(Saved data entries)
= Beginning of Section =

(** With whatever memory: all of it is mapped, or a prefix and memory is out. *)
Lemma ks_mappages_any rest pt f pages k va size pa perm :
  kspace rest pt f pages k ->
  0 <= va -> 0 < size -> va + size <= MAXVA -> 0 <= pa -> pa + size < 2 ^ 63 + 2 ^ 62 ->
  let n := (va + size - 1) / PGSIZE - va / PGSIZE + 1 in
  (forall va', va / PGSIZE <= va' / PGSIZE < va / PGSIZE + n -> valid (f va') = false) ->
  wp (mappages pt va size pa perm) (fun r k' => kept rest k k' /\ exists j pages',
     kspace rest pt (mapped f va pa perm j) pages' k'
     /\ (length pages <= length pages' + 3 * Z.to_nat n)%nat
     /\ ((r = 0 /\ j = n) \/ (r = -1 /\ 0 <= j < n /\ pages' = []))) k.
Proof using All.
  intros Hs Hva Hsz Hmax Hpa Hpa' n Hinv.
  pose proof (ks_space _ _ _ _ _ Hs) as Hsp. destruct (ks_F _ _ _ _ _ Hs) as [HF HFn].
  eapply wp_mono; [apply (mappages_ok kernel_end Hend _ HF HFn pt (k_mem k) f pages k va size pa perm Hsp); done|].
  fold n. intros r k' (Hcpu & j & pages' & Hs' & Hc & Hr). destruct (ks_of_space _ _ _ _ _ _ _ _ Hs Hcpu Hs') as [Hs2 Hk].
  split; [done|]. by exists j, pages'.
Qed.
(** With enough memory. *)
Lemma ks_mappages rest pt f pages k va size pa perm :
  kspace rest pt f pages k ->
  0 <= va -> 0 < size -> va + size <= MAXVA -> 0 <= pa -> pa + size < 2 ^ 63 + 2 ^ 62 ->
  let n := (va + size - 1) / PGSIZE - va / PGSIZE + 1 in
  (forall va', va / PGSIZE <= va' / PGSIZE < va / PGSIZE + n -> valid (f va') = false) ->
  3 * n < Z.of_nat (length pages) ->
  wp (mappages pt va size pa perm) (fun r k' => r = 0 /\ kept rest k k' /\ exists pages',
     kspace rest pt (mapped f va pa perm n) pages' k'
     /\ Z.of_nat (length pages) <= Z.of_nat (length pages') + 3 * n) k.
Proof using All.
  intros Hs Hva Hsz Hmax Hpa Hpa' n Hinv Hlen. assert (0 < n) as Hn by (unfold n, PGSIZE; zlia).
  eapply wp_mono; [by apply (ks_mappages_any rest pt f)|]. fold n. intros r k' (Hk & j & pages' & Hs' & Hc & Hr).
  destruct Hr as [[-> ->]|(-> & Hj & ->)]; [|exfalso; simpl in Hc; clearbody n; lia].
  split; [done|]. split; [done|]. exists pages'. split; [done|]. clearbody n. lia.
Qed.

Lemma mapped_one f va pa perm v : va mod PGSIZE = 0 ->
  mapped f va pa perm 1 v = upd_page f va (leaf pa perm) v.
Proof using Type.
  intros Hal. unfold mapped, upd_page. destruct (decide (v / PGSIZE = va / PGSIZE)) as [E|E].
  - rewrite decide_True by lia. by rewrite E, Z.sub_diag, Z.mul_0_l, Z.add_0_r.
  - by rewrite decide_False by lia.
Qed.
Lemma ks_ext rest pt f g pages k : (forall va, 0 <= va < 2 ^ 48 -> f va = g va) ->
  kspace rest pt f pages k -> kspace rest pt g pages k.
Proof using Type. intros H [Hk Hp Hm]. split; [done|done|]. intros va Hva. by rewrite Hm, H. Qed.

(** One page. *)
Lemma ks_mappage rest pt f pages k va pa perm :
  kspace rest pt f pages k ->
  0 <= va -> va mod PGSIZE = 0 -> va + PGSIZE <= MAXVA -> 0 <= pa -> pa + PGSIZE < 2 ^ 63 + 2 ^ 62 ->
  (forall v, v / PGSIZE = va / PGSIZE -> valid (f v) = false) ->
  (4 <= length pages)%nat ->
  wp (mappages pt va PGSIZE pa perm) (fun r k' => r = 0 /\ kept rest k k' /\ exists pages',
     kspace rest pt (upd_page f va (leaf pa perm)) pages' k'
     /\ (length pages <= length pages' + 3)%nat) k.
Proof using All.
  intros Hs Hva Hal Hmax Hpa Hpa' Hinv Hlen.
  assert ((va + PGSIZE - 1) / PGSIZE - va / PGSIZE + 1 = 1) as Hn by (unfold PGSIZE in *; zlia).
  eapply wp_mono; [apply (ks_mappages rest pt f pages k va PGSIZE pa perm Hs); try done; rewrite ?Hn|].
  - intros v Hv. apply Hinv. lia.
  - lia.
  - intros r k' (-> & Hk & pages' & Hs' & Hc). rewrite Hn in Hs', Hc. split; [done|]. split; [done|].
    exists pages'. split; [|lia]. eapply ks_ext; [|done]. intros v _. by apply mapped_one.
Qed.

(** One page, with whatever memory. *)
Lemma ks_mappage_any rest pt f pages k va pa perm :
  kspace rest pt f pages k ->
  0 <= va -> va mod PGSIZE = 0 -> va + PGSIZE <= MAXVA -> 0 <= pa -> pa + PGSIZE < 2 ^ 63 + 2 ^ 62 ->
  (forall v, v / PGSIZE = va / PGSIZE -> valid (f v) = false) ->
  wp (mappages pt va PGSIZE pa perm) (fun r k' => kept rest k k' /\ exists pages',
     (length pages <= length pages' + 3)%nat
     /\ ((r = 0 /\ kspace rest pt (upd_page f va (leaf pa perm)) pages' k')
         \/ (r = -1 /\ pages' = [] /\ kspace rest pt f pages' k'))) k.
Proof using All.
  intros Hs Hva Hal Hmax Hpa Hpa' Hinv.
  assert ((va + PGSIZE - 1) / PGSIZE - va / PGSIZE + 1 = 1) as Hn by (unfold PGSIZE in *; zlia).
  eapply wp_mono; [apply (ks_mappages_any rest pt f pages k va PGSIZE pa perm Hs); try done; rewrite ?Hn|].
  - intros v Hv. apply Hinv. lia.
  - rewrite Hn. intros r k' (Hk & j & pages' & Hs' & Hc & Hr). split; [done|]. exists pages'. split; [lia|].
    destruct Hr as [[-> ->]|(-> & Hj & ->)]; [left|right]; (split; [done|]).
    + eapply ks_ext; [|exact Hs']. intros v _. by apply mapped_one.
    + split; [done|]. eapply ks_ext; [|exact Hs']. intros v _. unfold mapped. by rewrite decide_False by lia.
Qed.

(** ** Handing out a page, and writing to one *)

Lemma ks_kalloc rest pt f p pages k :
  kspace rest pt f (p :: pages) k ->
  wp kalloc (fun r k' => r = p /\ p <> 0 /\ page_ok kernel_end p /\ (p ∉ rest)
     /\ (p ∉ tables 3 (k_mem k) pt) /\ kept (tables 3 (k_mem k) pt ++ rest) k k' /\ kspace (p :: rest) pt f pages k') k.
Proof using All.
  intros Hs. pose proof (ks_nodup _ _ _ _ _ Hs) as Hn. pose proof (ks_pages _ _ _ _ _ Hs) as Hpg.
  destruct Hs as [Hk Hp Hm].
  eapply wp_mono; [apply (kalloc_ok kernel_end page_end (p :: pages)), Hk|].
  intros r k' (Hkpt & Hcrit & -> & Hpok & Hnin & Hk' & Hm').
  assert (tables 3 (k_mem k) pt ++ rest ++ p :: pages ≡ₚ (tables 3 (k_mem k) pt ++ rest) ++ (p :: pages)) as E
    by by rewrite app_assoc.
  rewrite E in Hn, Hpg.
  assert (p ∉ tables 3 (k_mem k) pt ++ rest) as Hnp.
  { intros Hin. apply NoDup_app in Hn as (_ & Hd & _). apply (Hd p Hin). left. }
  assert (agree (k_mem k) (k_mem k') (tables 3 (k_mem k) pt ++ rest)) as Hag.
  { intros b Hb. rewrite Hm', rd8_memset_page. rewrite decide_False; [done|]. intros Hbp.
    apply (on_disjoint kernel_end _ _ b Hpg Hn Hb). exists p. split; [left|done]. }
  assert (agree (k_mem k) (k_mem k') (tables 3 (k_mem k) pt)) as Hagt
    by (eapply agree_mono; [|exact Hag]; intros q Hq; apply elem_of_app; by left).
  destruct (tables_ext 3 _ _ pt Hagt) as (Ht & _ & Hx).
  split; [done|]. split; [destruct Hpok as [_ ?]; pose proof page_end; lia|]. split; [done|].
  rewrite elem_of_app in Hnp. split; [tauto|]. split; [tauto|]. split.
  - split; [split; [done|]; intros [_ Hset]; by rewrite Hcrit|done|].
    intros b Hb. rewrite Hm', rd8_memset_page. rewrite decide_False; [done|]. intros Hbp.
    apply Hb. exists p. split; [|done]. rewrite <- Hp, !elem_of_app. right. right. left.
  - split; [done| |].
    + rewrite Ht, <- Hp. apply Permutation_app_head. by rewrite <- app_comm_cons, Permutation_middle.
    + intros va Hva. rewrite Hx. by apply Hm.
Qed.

= End of Section =

### WHAT THE EXERCISE ASKS
From the records above, give again exactly the lines running from the line with "destruct Hs as [Hk Hp Hm]." to the line with "apply (on_disjoint kernel_end", inclusive.

### OUTPUT FOR THIS EXERCISE
  destruct Hs as [Hk Hp Hm].
  eapply wp_mono; [apply (kalloc_ok kernel_end page_end (p :: pages)), Hk|].
  intros r k' (Hkpt & Hcrit & -> & Hpok & Hnin & Hk' & Hm').
  assert (tables 3 (k_mem k) pt ++ rest ++ p :: pages ≡ₚ (tables 3 (k_mem k) pt ++ rest) ++ (p :: pages)) as E
    by by rewrite app_assoc.
  rewrite E in Hn, Hpg.
  assert (p ∉ tables 3 (k_mem k) pt ++ rest) as Hnp.
  { intros Hin. apply NoDup_app in Hn as (_ & Hd & _). apply (Hd p Hin). left. }
  assert (agree (k_mem k) (k_mem k') (tables 3 (k_mem k) pt ++ rest)) as Hag.
  { intros b Hb. rewrite Hm', rd8_memset_page. rewrite decide_False; [done|]. intros Hbp.
    apply (on_disjoint kernel_end _ _ b Hpg Hn Hb). exists p. split; [left|done]. }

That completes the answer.